Les RPS sont les éléments qui portent atteinte à l’intégrité physique et à la santé mentale des salariés au sein de leur environnement professionnel (définition du Ministère du Travail). Ils englobent divers risques d’origines et de natures variées rencontrés dans le milieu professionnel, tels que :

  • Le stress au travail, résultant de la surcharge de travail, des conditions de travail difficiles, du manque de moyens, d’autonomie ou de reconnaissance.
  • Les violences internes à l’entreprise, incluant le harcèlement, les conflits relationnels, etc.
  • Les violences externes à l’entreprise, comme les insultes, les menaces ou les agressions provenant de personnes extérieures.

Ces risques sont qualifiés de « psycho-sociaux » car ils se situent à l’interface entre l’individu (l’aspect « psycho ») et son environnement professionnel (les interactions sociales telles que le contact avec l’encadrement, les collègues, les clients, etc., donc le « social »).

Les chiffres révélés en mars 2023 par l’enquête d’Opinion Way pour Empreinte Humaine1 sur la santé psychologique des salariés français témoignent d’une dégradation continue de leur santé mentale :

Quels facteurs de risques ?

Le rapport « Gollac »2 de 2011 a identifié six grandes familles de facteurs de risque associés aux RPS :

Les RPS ne se limitent pas aux effets individuels sur la santé mentale (nervosité, fatigue, dépression, anxiété, etc.) et physique (troubles cardiovasculaires, ulcères, maladies psychosomatiques, troubles musculo-squelettiques (TMS), etc.) des travailleurs, mais ils peuvent aussi avoir un impact significatif sur le fonctionnement de la structure, affectant la productivité et le bien-être général des employés (conflits, désengagement, absentéisme, arrêts maladies, etc.).

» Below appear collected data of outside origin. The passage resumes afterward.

(* ===== verification/Recovery.v ===== *)
(** * Crash recovery of the scheduler

    [fluxvm-scheduler/src/recovery.rs] and the parts of [lib.rs] that journal
    and recover: [create] from its intent on, [stop], [delete],
    [replay_pending_deletes] and the first half of [reconcile]; with them
    [provision] of [fluxvm-image/src/storage.rs] and [cleanup] of
    [fluxvm-network/src/lib.rs] as far as they make and remove host resources.

    eBPF pins, cgroups, nftables tables, DHCP servers and address leases are not
    part of the host here.  A logical volume is there when its device node is. *)

From stdpp Require Import prelude list gmap strings.
From Stdlib Require Import NArith Lia.
From S2P Require Import Prelude RustStr Journal.

Create HintDb shrink.
Create HintDb quiet.

Section Recovery.
Context `{!UuidFmt} (state_dir : path) (me : N).

(** ** Names *)

Definition short_id (id : N) : rstr := take 8 (uuid_simple id).

Definition is_short_hex (s : rstr) : bool :=
  (length (as_bytes s) =? 8)%nat && forallb (fun b => is_digit b || ((97 <=? b) && (b <=? 102))) (as_bytes s).

Definition instances : path := state_dir ++ [Normal (bstr "instances")].
Definition workspace_of (id : N) : path := instances ++ [Normal (uuid_string id)].

Definition workspace_vm_id (p : path) : option N :=
  if bool_decide (parent p = Some instances)
  then match file_name p with Some n => uuid_parse n | None => None end
  else None.

(** The characters RBD names may have. *)
Definition rbd_char (c : N) : bool := is_alnum c || (c =? 45) || (c =? 95) || (c =? 46).
Definition rbd_ok (p : rstr) : bool := negb (bool_decide (p = [])) && negb (starts_with [45] p) && forallb rbd_char p.

Definition parse_rbd_ref (base : path) : option (rstr * rstr) :=
  match split_once 47 (display base) with
  | Some (pool, image) => if rbd_ok pool && rbd_ok image then Some (pool, image) else None
  | None => None
  end.

Definition is_dev_child (p : option path) : bool :=
  match p with
  | Some v => bool_decide (parent v = Some [RootDir; Normal (bstr "dev")]) &&
              match file_name v with Some n => negb (bool_decide (n = [])) | None => false end
  | None => false
  end.

(** [resource_is_ours] *)
Definition resource_is_ours (id : N) (r : Resource) : bool :=
  let short := short_id id in
  match r with
  | Workspace p => bool_decide (workspace_vm_id p = Some id)
  | Netns name => bool_decide (strip_prefix (bstr "eph-") name = Some short)
  | Tap name => bool_decide (strip_prefix (bstr "eph") name = Some short)
  | LvmLv p => bool_decide (file_name p = Some (bstr "eph-" ++ short)) && is_dev_child (parent p)
  | CephClone pool_image =>
      match split_once 47 pool_image with
      | Some (pool, image) => rbd_ok pool && bool_decide (image = bstr "eph-" ++ short)
      | None => false
      end
  | NbdPid _ _ => true
  | SnapshotDir p =>
      match file_name p with
      | Some t => negb (bool_decide (t = [])) && negb (bool_decide (t = bstr ".")) && negb (bool_decide (t = bstr ".."))
      | None => false
      end &&
      bool_decide (parent p ≫= file_name = Some (bstr "snapshots")) &&
      bool_decide ((parent p ≫= parent) ≫= workspace_vm_id = Some id)
  | ForkChild _ => true
  | TempFile p =>
      match file_name p with
      | Some n => bool_decide (is_Some (strip_suffix (bstr ".restore.tmp") n))
      | None => false
      end && bool_decide (parent p ≫= workspace_vm_id = Some id)
  end.

(** The part of a [CreateVmRequest] that decides what is allocated. *)
Record CreateVmRequest := MkReq { q_network : NetworkSpec; q_storage : StorageBackend; q_image : path }.

Definition image_vg (image : path) : option rstr := parent image ≫= file_name.

Definition planned_create_resources (id : N) (req : CreateVmRequest) : list Resource :=
  let short := short_id id in
  [Workspace (workspace_of id)] ++
  match q_network req with
  | NetTap tap use_netns _ _ =>
      if use_netns then [Netns (bstr "eph-" ++ short)]
      else match tap with None => [Tap (bstr "eph" ++ short)] | Some _ => [] end
  | _ => []
  end ++
  match q_storage req with
  | SLvmThin =>
      match image_vg (q_image req) with
      | Some vg => [LvmLv [RootDir; Normal (bstr "dev"); Normal vg; Normal (bstr "eph-" ++ short)]]
      | None => []
      end
  | SCephRbd =>
      match parse_rbd_ref (q_image req) with
      | Some (pool, _) => [CephClone (pool ++ bstr "/" ++ bstr "eph-" ++ short)]
      | None => []
      end
  | _ => []
  end.

(** ** The host *)

Definition path_exists (h : Host) (p : path) : bool := bool_decide (is_Some (h_paths h !! p)).
Definition process_alive (h : Host) (p : N) : bool := bool_decide (is_Some (h_procs h !! p)).

Definition VMM_COMM_PREFIXES : list rstr :=
  [bstr "qemu"; bstr "cloud-hyper"; bstr "firecracker"; bstr "jailer"; bstr "virtiofsd"; bstr "swtpm"; bstr "fluxvm"].

Definition nul_to_space (s : rstr) : rstr := map (fun c => if c =? 0 then 32 else c) s.

(** Whether a process is a VMM whose command line mentions one of [needles]. *)
Definition vmm_referencing (needles : list rstr) (pr : Proc) : bool :=
  existsb (fun p => starts_with p (trim (p_comm pr))) VMM_COMM_PREFIXES &&
  existsb (fun n => contains_str n (nul_to_space (p_cmdline pr))) needles.

Definition vmm_pids_referencing (h : Host) (needles : list rstr) : list N :=
  omap (fun kv => if (kv.1 =? me) || negb (vmm_referencing needles kv.2) then None else Some kv.1) (map_to_list (h_procs h)).

Definition kill (p : N) : M St unit := on_host (fun h => set_procs (delete p (h_procs h)) h).

Definition terminate_pid (p : N) : M St unit :=
  ext (let! h := gets host in if process_alive h p then kill p else throw Io).

Definition needles_of (id : N) : list rstr := [display (workspace_of id); uuid_string id].

Definition kill_vmm_processes (id : N) : M St unit :=
  let! h := gets host in
  for_each (vmm_pids_referencing h (needles_of id)) (fun p => ignore (terminate_pid p)).

(** [cleanup_tap], [netns::cleanup], [cleanup_lvm_lv], [cleanup_ceph_rbd] *)
Definition cleanup_tap (t : rstr) : M St unit := ignore (ext (on_host (fun h => set_links (delete t (h_links h)) h))).
Definition netns_cleanup (n : rstr) : M St unit := ignore (ext (on_host (fun h => set_netns (h_netns h ∖ {[n]}) h))).

Definition cleanup_lvm_lv (p : path) : M St unit :=
  ext (let! h := gets host in
       if bool_decide (p ∈ h_lvs h) then on_host (fun h => set_lvs (h_lvs h ∖ {[p]}) h) else throw Io).

Definition cleanup_ceph_rbd (c : rstr) : M St unit :=
  ext (let! h := gets host in
       if bool_decide (c ∈ h_ceph h) then on_host (fun h => set_ceph (h_ceph h ∖ {[c]}) h) else throw Io).

(** [ceph_rbd_ref] *)
Definition ceph_rbd_ref (d : rstr) : option rstr :=
  match strip_prefix (bstr "rbd:") d with
  | Some s => Some (default s (head (split_on 58 s [])))
  | None => None
  end.

Definition is_free_slot (n : ExtraNic) : bool :=
  bool_decide (x_tap_name n = None) && negb (x_direct n) && bool_decide (x_bridge n = []).

Definition netns_extra_tap_name (id : N) (i : nat) (n : ExtraNic) : rstr :=
  default (bstr "x" ++ to_decimal (N.of_nat i) ++ take 7 (uuid_simple id)) (x_tap_name n).

(** [fluxvm_network::cleanup] *)
Definition network_cleanup (id : N) (spec : NetworkSpec) (tap : rstr) (ns : option rstr) : M St unit :=
  match ns with
  | Some ns =>
      do! (match spec with
           | NetTap _ _ extra _ =>
               for_each (imap pair extra) (fun '(i, n) => if is_free_slot n then ret tt else cleanup_tap (netns_extra_tap_name id i n))
           | _ => ret tt
           end) in
      netns_cleanup ns
  | None =>
      match spec with
      | NetMacvtap => cleanup_tap tap
      | NetTap _ _ _ (Some netns_path) => if bool_decide (netns_path = None) then cleanup_tap tap else ret tt
      | NetTap _ _ extra None =>
          do! cleanup_tap tap in
          for_each extra (fun n => match x_tap_name n with Some t => cleanup_tap t | None => ret tt end)
      | _ => cleanup_tap tap
      end
  end.

(** ** Records *)

(** [Store::get]: a store that cannot be read has no record. *)
Definition store_get (id : N) : M St (option VmRecord) :=
  try_ok (ext (gets (fun s => recs s !! id))) ret (ret None).

Definition get_vm (id : N) : M St VmRecord := let! o := store_get id in ok_or o Io.

(** [Store::insert_with_cid], and [Store::update], which does not bring a record
    back. *)
Definition store_insert (id : N) (vm : VmRecord) : M St unit :=
  ext (modify (fun s => set_recs (<[id := vm]> (recs s)) s)).

Definition replace_rec (id : N) (vm : VmRecord) (r : gmap N VmRecord) : gmap N VmRecord :=
  match r !! id with Some _ => <[id := vm]> r | None => r end.

Definition store_update (id : N) (vm : VmRecord) : M St unit :=
  ext (modify (fun s => set_recs (replace_rec id vm (recs s)) s)).

(** [Store::remove] *)
Definition store_remove (id : N) : M St VmRecord :=
  ext (let! o := gets (fun s => recs s !! id) in
       let! vm := ok_or o Io in
       do! modify (fun s => set_recs (delete id (recs s)) s) in ret vm).

Definition reap (p : N) : M St unit :=
  let! h := gets host in if process_alive h p then ignore (terminate_pid p) else ret tt.

Definition stopped (vm : VmRecord) : VmRecord :=
  MkVm Stopped None (workspace vm) (disk vm) (tap_name vm) None (jail_path vm) (lvm_lv vm) (nbd_pid vm) [] None
    (storage vm) (network vm).

(** The process of a VM: asked to shut down, then terminated. *)
Definition stop_process (p : N) : M St unit :=
  let! h := gets host in
  if process_alive h p then
    let! asked := succeeds (ext (ret tt)) in
    let! exited := (if asked then succeeds (ext (kill p)) else ret false) in
    let! h := gets host in
    if negb exited && process_alive h p then terminate_pid p else ret tt
  else ret tt.

Definition stop (id : N) : M St VmRecord :=
  let! vm := get_vm id in
  do! (match pid vm with Some p => stop_process p | None => ret tt end) in
  do! (match tap_name vm with Some t => ignore (network_cleanup id (network vm) t (netns vm)) | None => ret tt end) in
  do! for_each (virtiofsd_pids vm) reap in
  do! (match swtpm_pid vm with Some p => reap p | None => ret tt end) in
  do! store_update id (stopped vm) in
  ret (stopped vm).

(** [fs::remove_dir_all], guarded by [exists] *)
Definition remove_existing (p : path) : M St unit :=
  let! h := gets host in if path_exists h p then remove_tree p else ret tt.

(** What [delete] reclaims once the record is gone. *)
Definition reclaim (id : N) (vm : VmRecord) : M St unit :=
  do! (match lvm_lv vm with Some lv => ignore (cleanup_lvm_lv lv) | None => ret tt end) in
  do! (match nbd_pid vm with Some p => ignore (terminate_pid p) | None => ret tt end) in
  do! (if bool_decide (storage vm = SCephRbd)
       then match ceph_rbd_ref (disk vm) with Some c => ignore (cleanup_ceph_rbd c) | None => ret tt end
       else ret tt) in
  do! remove_existing (workspace vm) in
  do! (match jail_path vm with Some j => remove_existing j | None => ret tt end) in
  finish_delete id.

Les RPS peuvent affecter un large éventail de travailleurs, indépendamment de leur secteur d’activité, de leur position hiérarchique, de leur statut professionnel, de leur âge ou de leur sexe. Cependant, certains groupes de travailleurs sont plus susceptibles d’en être victimes. C’est le cas des moins de 29 ans, des femmes, des managers et des personnes travaillant dans certains secteurs d’activités.

Compte tenu de la mission d’Entourage, arrêtons-nous quelques instants sur le lien complexe mais bien réel entre les RPS, la précarité et l’isolement social.

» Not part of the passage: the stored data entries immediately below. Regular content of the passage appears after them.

(* ===== verification/Boot.v ===== *)
(** * Boot

    [crates/fluxvm-hypervisor/src/boot.rs]: identity page tables, the kernel,
    the initrd, the command line, the zero page and the memory maps of the
    three ways in (raw image, [linux-loader], PVH) and the Windows firmware
    path; [setup_long_mode] and [setup_pvh_entry] of [kvm.rs], which give the
    first vCPU its registers.

    Files are read through an argument.  The [linux-loader] crate is a
    parameter: what its loaders and configurators do to guest RAM.  Notes for
    the log are left out. *)

From stdpp Require Import prelude list strings.
From Stdlib Require Import NArith Lia.
From S2P Require Import Prelude RustStr GuestMemory Tables MpTable Acpi VmConfig.

Definition KERNEL_LOAD_ADDR : u64 := 0x200000.
Definition BOOT_PARAMS_ADDR : u64 := 0x7000.
Definition INITRD_ADDR : u64 := 0x4000000.
Definition GUEST_STACK : u64 := 0x800000.
Definition PVH_INFO_START : u64 := 0x6000.
Definition MODLIST_START : u64 := 0x6040.
Definition MEMMAP_START : u64 := 0x7000.
Definition HIMEM_START : u64 := 0x100000.
Definition SYSTEM_MEM_START : u64 := 0x9fc00.
Definition SYSTEM_MEM_SIZE : u64 := RSDP_ADDR - SYSTEM_MEM_START.
Definition CMDLINE_GPA : u64 := 0x20000.

Record BootInfo := MkBoot {
  entry_rip : u64;
  boot_params_gpa : option u64;
  pvh_start_info_gpa : option u64;
  firmware_reset : bool
}.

“La précarité est l’absence d’une ou plusieurs des sécurités, notamment celles de l’emploi. L’insécurité qui en résulte peut être plus ou moins étendue et avoir des conséquences plus ou moins graves et définitives. Elle conduit à la grande pauvreté quand elle affecte plusieurs domaines de l’existence.”

Conseil économique et social

La précarité professionnelle

Les emplois précaires, comme l’intérim, les CDD et le travail saisonnier, sont caractérisés par leur instabilité et leur incapacité à garantir un niveau de vie satisfaisant et une perspective claire pour l’avenir. 

Les travailleurs précaires, souvent confrontés à des salaires bas, des contrats fragiles et un manque de formation, sont particulièrement vulnérables aux RPS tel que le stress, et donc à leurs conséquences comme la dépression et la surcharge mentale. Selon une étude de la Dares3 sur la santé mentale, le travail et la précarité, environ 30 % des personnes en CDD déclarent être confrontées à des contraintes psychosociales au travail.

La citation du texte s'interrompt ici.